Hadoop Design Axioms
Apache Hadoop is a simple coherent and systematic model designed to stream and process large data sets across commodity cluster machines. Hadoop is simple core, modular and extensible. Design run on commodity cost effective hardware. Each machine hold independent local storage data set and perform computation only with data available in that concern data set. By bringing computation closer to data, the latency and network bottleneck can be avoided.
HDFS (Hadoop Distributed File System) will split up the data across cluster local big data store. Store and process huge amounts of data in terabytes and petabytes across the network. Portability across heterogeneous software and hardware has assist in progress and wide adoption of HDFS as a platform of pick for large set of applications.

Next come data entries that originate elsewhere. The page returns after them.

Definition summary_json (r : Package.Result) : json :=
  JObj [("schema_version", JNum 2); ("ok", JBool (Package.ok r));
        ("risk_score", JNum (Package.risk_score r)); ("verdict", JStr (Package.verdict r));
        ("coverage_confidence", JNum (Package.coverage_confidence r))].

Definition filesystem_json (r : Package.Result) : json :=
  JObj [("schema_version", JNum 2); ("created", jstrings (Package.created r));
        ("modified", jstrings (Package.modified r)); ("deleted", jstrings (Package.deleted r));
        ("mode_changed", jstrings (Package.mode_changed r));
        ("ownership_changed", jstrings (Package.ownership_changed r));
        ("hash_changed", jstrings (Package.hash_changed r))].

Definition risk_json (r : Package.Result) : json :=
  JObj [("schema_version", JNum 2); ("score", JNum (Package.risk_score r));
        ("verdict", JStr (Package.verdict r)); ("factors", jstrings (Package.risk_factors r));
        ("coverage", jstrings (Package.coverage r));
        ("coverage_confidence", JNum (Package.coverage_confidence r))].

Definition delta_json (name from to : string) (delta : VersionDelta) : json :=
  JObj [("schema_version", JNum 1); ("package", JStr name); ("from", JStr from); ("to", JStr to);
        ("compared", JBool (compared delta)); ("from_baseline", JBool (from_baseline delta));
        ("identity_changed", JBool (identity_changed delta));
        ("source_changed", JBool (source_changed delta));
        ("dependencies_changed", JBool (dependencies_changed delta));
        ("added_events", jstrings (added_events delta));
        ("removed_events", jstrings (removed_events delta))].

Lemma print_jstrings l : print_json json_escape_char (jstrings l) = json_array l.
Proof. symmetry. apply json_array_print. Qed.

Definition texts (l : list string) : bool := forallb (str_forall textual) l.
(** The observed program shares the tracer's standard error and can forge
    its trace: a line it prints with the marker is taken for an event, and
    anything may follow the marker. *)
Theorem forged_event es forged fs :
  str_elem newline forged = false →
  x_events (extract (concat_str (map trace_line es) +:+
                     (marker +:+ forged +:+ str newline) +:+ concat_str (map trace_line fs))) =
  map trace_payload es ++ [forged] ++ map trace_payload fs.
Proof.
  intros Hn. rewrite extract_marked, add_events_events, marked_trace. cbn [x_events no_extract app].
  f_equal. rewrite !app_assoc_str. change (str newline +:+ ?t) with (String newline t).
  rewrite <- (app_assoc_str marker), marked_line.
  - rewrite <- (app_empty_r (concat_str _)), marked_trace. cbn. by rewrite app_nil_r.
  - rewrite str_elem_app, Hn. done.
Qed.

Lemma forged_event_witness :
  x_events (extract (concat_str (map trace_line []) +:+
                     (marker +:+ "x" +:+ str newline) +:+ concat_str (map trace_line []))) = ["x"].
Proof. apply (forged_event [] "x" []); vm_compute; reflexivity. Defined.

(** ** One observation *)

Record Options := mkOptions {
  o_timeout : Z;
  o_global_timeout : Z;
  o_network : bool;
  o_run_all : bool;
  o_max_workers : Z;
  o_output_limit : Z;
  o_cgroup_root : string;
}.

100% complete parallelism was achieved by Hadoop. Apache Hadoop MapReduce (MR) programming model will process the data in parallel by dividing the work and aggregating the result ideology. MapReduce can independently schedule, process and aggregate. Failures are handled independent thereby achieving acceptable fault tolerance. Thus failure is normal, expected, heal self and manageable. Apache Hadoop is an action-packed of elegant storage, speedy performance, and processing scale linearly
Speculation behind Hadoop Title
Powerfulreliable, efficient and easy to use Hadoop was created by Doug Cutting as an open source implementation of Google GFS and MapReduce. Hadoop was licensed by Apache. Doug usually get inspired from his family while naming his software discoveries and main concern was shown to the fact that no similar name already exist in web domain. The widely used text search library “Apache Lucene” was taken from Doug’s wife middle name and her maternal grandmother’s first name. His son used frequently the word “Nutch” and named his yellow stuffed elephant as Hadoop. During the hunt of word, Doug used those catchy word for naming software projects.